What needs to be done: Up to and including the final line, retype each line of the records below, starting with the one that contains "destruct (drop_id (im_recs".

Data for this exercise:
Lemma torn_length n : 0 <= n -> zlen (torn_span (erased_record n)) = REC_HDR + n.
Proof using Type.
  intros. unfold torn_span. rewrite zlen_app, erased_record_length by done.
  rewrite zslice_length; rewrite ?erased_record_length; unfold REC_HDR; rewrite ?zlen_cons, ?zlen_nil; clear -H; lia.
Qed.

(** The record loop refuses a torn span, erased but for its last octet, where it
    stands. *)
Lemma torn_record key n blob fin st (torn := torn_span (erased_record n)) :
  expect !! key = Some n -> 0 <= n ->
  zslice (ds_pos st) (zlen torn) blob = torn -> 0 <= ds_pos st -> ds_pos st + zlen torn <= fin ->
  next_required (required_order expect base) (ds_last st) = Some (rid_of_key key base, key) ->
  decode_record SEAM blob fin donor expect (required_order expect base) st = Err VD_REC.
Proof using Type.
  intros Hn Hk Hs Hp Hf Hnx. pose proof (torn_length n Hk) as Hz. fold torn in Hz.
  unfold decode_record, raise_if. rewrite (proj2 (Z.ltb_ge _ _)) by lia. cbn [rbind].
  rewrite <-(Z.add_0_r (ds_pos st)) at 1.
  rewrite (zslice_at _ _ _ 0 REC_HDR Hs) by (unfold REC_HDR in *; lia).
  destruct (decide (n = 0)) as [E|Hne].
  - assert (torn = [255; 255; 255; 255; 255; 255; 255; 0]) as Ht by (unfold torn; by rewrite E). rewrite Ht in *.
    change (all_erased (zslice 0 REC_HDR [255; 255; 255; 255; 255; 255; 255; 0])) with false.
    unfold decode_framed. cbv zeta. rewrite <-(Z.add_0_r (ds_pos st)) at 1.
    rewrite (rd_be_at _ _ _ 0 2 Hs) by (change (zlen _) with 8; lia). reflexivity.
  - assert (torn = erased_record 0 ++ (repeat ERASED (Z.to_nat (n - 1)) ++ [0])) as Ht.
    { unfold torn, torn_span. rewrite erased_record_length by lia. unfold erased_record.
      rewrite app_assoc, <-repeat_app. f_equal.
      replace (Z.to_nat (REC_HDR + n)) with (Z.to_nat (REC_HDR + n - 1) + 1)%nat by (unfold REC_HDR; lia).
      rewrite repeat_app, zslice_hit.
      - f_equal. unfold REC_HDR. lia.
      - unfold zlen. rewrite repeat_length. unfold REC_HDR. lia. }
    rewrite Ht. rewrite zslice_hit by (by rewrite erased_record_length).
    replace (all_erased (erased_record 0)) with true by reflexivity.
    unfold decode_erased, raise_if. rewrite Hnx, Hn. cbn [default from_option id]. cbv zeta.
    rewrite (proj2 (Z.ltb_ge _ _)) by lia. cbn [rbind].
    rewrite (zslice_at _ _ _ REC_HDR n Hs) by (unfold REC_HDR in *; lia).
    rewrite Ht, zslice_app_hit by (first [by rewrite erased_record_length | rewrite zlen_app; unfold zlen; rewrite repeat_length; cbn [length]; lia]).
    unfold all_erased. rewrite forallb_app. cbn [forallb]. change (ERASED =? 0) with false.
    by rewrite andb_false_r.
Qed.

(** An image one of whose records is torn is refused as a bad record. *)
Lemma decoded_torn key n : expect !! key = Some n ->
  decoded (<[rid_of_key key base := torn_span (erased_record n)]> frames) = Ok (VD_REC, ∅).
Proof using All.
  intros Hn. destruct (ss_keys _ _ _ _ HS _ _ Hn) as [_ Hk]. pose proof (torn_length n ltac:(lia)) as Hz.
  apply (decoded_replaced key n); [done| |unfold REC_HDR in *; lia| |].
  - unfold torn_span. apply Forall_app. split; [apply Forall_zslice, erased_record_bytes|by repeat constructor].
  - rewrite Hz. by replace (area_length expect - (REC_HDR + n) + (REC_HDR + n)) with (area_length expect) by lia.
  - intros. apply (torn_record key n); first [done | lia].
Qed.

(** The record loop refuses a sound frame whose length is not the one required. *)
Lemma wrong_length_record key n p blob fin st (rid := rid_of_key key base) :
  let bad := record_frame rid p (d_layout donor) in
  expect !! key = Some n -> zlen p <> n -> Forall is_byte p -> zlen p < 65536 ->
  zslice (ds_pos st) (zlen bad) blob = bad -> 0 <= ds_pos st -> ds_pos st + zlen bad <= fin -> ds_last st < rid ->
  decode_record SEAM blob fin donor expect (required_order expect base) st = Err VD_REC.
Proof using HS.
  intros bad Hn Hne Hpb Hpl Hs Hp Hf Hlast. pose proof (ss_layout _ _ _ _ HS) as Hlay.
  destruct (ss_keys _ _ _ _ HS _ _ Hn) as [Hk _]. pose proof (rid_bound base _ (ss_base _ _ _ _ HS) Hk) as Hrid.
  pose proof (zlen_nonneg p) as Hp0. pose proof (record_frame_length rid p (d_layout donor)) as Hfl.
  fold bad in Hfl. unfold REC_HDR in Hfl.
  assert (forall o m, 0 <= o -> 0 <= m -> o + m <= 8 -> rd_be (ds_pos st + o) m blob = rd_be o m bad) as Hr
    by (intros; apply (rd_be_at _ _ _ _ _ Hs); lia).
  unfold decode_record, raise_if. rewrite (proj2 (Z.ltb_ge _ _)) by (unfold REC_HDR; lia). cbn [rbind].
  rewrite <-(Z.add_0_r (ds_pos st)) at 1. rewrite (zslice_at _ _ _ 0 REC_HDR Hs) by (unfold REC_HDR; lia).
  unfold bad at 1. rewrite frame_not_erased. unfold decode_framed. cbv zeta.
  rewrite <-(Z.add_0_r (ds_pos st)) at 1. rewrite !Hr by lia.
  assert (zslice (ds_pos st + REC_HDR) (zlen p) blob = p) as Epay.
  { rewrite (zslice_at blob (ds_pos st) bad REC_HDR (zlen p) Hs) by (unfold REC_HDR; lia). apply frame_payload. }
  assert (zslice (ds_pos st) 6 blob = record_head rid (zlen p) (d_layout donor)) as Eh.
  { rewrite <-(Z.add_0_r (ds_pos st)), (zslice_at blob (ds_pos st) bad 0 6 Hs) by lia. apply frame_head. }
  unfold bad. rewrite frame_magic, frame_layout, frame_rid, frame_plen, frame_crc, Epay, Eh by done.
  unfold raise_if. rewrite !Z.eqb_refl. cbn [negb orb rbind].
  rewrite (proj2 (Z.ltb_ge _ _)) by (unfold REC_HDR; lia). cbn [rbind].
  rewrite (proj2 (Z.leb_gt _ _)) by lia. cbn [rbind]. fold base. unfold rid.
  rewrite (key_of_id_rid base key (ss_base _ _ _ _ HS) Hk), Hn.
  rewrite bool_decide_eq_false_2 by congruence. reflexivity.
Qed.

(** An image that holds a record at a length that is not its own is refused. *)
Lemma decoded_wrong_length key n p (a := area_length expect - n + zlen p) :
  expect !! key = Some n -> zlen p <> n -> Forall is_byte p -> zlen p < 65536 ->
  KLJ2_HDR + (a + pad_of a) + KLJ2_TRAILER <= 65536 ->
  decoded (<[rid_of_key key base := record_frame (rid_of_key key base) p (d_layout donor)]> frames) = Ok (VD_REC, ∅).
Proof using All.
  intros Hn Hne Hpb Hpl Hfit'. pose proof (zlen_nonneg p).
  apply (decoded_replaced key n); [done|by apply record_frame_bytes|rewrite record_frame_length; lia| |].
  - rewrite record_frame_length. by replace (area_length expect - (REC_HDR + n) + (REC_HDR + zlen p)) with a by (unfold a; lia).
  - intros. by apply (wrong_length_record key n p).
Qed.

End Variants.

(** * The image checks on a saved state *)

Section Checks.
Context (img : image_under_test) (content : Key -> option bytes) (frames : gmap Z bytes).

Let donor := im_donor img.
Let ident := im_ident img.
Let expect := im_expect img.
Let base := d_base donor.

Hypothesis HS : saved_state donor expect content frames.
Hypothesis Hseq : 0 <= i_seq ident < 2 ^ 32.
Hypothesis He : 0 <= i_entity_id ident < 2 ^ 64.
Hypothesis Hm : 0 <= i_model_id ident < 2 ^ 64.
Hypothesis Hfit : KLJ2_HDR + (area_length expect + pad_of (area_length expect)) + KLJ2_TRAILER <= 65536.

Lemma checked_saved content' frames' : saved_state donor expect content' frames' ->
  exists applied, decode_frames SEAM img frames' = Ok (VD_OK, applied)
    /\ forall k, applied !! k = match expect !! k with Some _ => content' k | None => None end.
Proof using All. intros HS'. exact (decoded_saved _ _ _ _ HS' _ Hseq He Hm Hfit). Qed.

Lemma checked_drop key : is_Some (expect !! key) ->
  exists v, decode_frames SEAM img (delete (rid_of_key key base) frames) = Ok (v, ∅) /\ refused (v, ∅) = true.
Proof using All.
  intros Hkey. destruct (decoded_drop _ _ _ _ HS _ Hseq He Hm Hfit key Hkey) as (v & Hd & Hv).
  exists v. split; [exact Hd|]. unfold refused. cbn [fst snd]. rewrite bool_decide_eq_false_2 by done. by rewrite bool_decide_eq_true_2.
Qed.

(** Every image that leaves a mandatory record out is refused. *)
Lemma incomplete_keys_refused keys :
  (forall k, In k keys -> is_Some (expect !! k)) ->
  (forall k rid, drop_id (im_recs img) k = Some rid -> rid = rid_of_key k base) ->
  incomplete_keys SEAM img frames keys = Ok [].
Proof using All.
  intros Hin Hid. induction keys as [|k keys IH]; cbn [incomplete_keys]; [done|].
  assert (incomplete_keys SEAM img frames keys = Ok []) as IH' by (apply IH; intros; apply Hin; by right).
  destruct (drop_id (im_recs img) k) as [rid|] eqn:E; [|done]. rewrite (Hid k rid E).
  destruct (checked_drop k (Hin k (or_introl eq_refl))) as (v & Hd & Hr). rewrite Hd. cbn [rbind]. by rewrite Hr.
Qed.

Output of the exercise:
  destruct (drop_id (im_recs img) k) as [rid|] eqn:E; [|done]. rewrite (Hid k rid E).
  destruct (checked_drop k (Hin k (or_introl eq_refl))) as (v & Hd & Hr). rewrite Hd. cbn [rbind]. by rewrite Hr.
Qed.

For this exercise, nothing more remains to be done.